[Dataset entries]
▬▬▬▬▬▬
Lemma demo_pte va : 0 <= va < MAXVA -> pte_of demo_mem (pg 0) va = demo_pte_of (va / PGSIZE).
Proof.
  intros Hva. pose proof (PX_decompose va Hva) as Hd.
  pose proof (PX_range 2 va ltac:(lia)). pose proof (PX_range 1 va ltac:(lia)). pose proof (PX_range 0 va ltac:(lia)).
  assert (Hq : va / PGSIZE = 2 ^ 18 * PX 2 va + 2 ^ 9 * PX 1 va + PX 0 va) by (unfold PGSIZE; dlia).
  rewrite Hq. unfold pte_of, pte_addr, demo_pte_of. cbn [pt_walk]. change (Z.of_nat 2) with 2. change (Z.of_nat 1) with 1.
  rewrite demo_entry0 by done. destruct (Z.eqb_spec (PX 2 va) 0) as [->|Hn2]; [|destruct (Z.eqb_spec (PX 2 va) 255) as [->|Hn3]].
  - change (has (Z.lor (PA2PTE (pg 1)) PTE_V) PTE_V) with true. cbv iota.
    change (PTE2PA (Z.lor (PA2PTE (pg 1)) PTE_V)) with (pg 1). rewrite demo_entry1 by done.
    destruct (Z.eqb_spec (PX 1 va) 0) as [->|Hn1].
    + change (has (Z.lor (PA2PTE (pg 2)) PTE_V) PTE_V) with true. cbv iota.
      change (PTE2PA (Z.lor (PA2PTE (pg 2)) PTE_V)) with (pg 2).
      rewrite (proj2 (Z.eqb_neq (pg 2 + 8 * PX 0 va) 0)) by (demo_pages; lia).
      rewrite demo_entry2 by done. rewrite !(proj2 (Z.eqb_neq _ 67108862)), !(proj2 (Z.eqb_neq _ 67108863)) by lia. f_equal.
    + change (has 0 PTE_V) with false. cbn [Z.eqb]. by rewrite !(proj2 (Z.eqb_neq _ _)) by lia.
  - change (has (Z.lor (PA2PTE (pg 24)) PTE_V) PTE_V) with true. cbv iota.
    change (PTE2PA (Z.lor (PA2PTE (pg 24)) PTE_V)) with (pg 24). rewrite demo_entry24 by done.
    rewrite (proj2 (Z.eqb_neq (_ + PX 0 va) 0)), (proj2 (Z.eqb_neq (_ + PX 0 va) 1)) by lia.
    destruct (Z.eqb_spec (PX 1 va) 511) as [->|Hn1].
    + change (has (Z.lor (PA2PTE (pg 25)) PTE_V) PTE_V) with true. cbv iota.
      change (PTE2PA (Z.lor (PA2PTE (pg 25)) PTE_V)) with (pg 25).
      rewrite (proj2 (Z.eqb_neq (pg 25 + 8 * PX 0 va) 0)) by (demo_pages; lia). rewrite demo_entry25 by done.
      destruct (Z.eqb_spec (PX 0 va) 511) as [->|?]; [done|]. destruct (Z.eqb_spec (PX 0 va) 510) as [->|?]; [done|].
      by rewrite !(proj2 (Z.eqb_neq _ _)) by lia.
    + change (has 0 PTE_V) with false. cbn [Z.eqb]. by rewrite !(proj2 (Z.eqb_neq _ _)) by lia.
  - change (has 0 PTE_V) with false. cbn [Z.eqb]. by rewrite !(proj2 (Z.eqb_neq _ _)) by lia.
Qed.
▬▬▬▬▬▬
> [What is required] Set down the records again verbatim, so that each word stays as it is.

> [Written response]
Lemma demo_pte va : 0 <= va < MAXVA -> pte_of demo_mem (pg 0) va = demo_pte_of (va / PGSIZE).
Proof.
  intros Hva. pose proof (PX_decompose va Hva) as Hd.
  pose proof (PX_range 2 va ltac:(lia)). pose proof (PX_range 1 va ltac:(lia)). pose proof (PX_range 0 va ltac:(lia)).
  assert (Hq : va / PGSIZE = 2 ^ 18 * PX 2 va + 2 ^ 9 * PX 1 va + PX 0 va) by (unfold PGSIZE; dlia).
  rewrite Hq. unfold pte_of, pte_addr, demo_pte_of. cbn [pt_walk]. change (Z.of_nat 2) with 2. change (Z.of_nat 1) with 1.
  rewrite demo_entry0 by done. destruct (Z.eqb_spec (PX 2 va) 0) as [->|Hn2]; [|destruct (Z.eqb_spec (PX 2 va) 255) as [->|Hn3]].
  - change (has (Z.lor (PA2PTE (pg 1)) PTE_V) PTE_V) with true. cbv iota.
    change (PTE2PA (Z.lor (PA2PTE (pg 1)) PTE_V)) with (pg 1). rewrite demo_entry1 by done.
    destruct (Z.eqb_spec (PX 1 va) 0) as [->|Hn1].
    + change (has (Z.lor (PA2PTE (pg 2)) PTE_V) PTE_V) with true. cbv iota.
      change (PTE2PA (Z.lor (PA2PTE (pg 2)) PTE_V)) with (pg 2).
      rewrite (proj2 (Z.eqb_neq (pg 2 + 8 * PX 0 va) 0)) by (demo_pages; lia).
      rewrite demo_entry2 by done. rewrite !(proj2 (Z.eqb_neq _ 67108862)), !(proj2 (Z.eqb_neq _ 67108863)) by lia. f_equal.
    + change (has 0 PTE_V) with false. cbn [Z.eqb]. by rewrite !(proj2 (Z.eqb_neq _ _)) by lia.
  - change (has (Z.lor (PA2PTE (pg 24)) PTE_V) PTE_V) with true. cbv iota.
    change (PTE2PA (Z.lor (PA2PTE (pg 24)) PTE_V)) with (pg 24). rewrite demo_entry24 by done.
    rewrite (proj2 (Z.eqb_neq (_ + PX 0 va) 0)), (proj2 (Z.eqb_neq (_ + PX 0 va) 1)) by lia.
    destruct (Z.eqb_spec (PX 1 va) 511) as [->|Hn1].
    + change (has (Z.lor (PA2PTE (pg 25)) PTE_V) PTE_V) with true. cbv iota.
      change (PTE2PA (Z.lor (PA2PTE (pg 25)) PTE_V)) with (pg 25).
      rewrite (proj2 (Z.eqb_neq (pg 25 + 8 * PX 0 va) 0)) by (demo_pages; lia). rewrite demo_entry25 by done.
      destruct (Z.eqb_spec (PX 0 va) 511) as [->|?]; [done|]. destruct (Z.eqb_spec (PX 0 va) 510) as [->|?]; [done|].
      by rewrite !(proj2 (Z.eqb_neq _ _)) by lia.
    + change (has 0 PTE_V) with false. cbn [Z.eqb]. by rewrite !(proj2 (Z.eqb_neq _ _)) by lia.
  - change (has 0 PTE_V) with false. cbn [Z.eqb]. by rewrite !(proj2 (Z.eqb_neq _ _)) by lia.
Qed.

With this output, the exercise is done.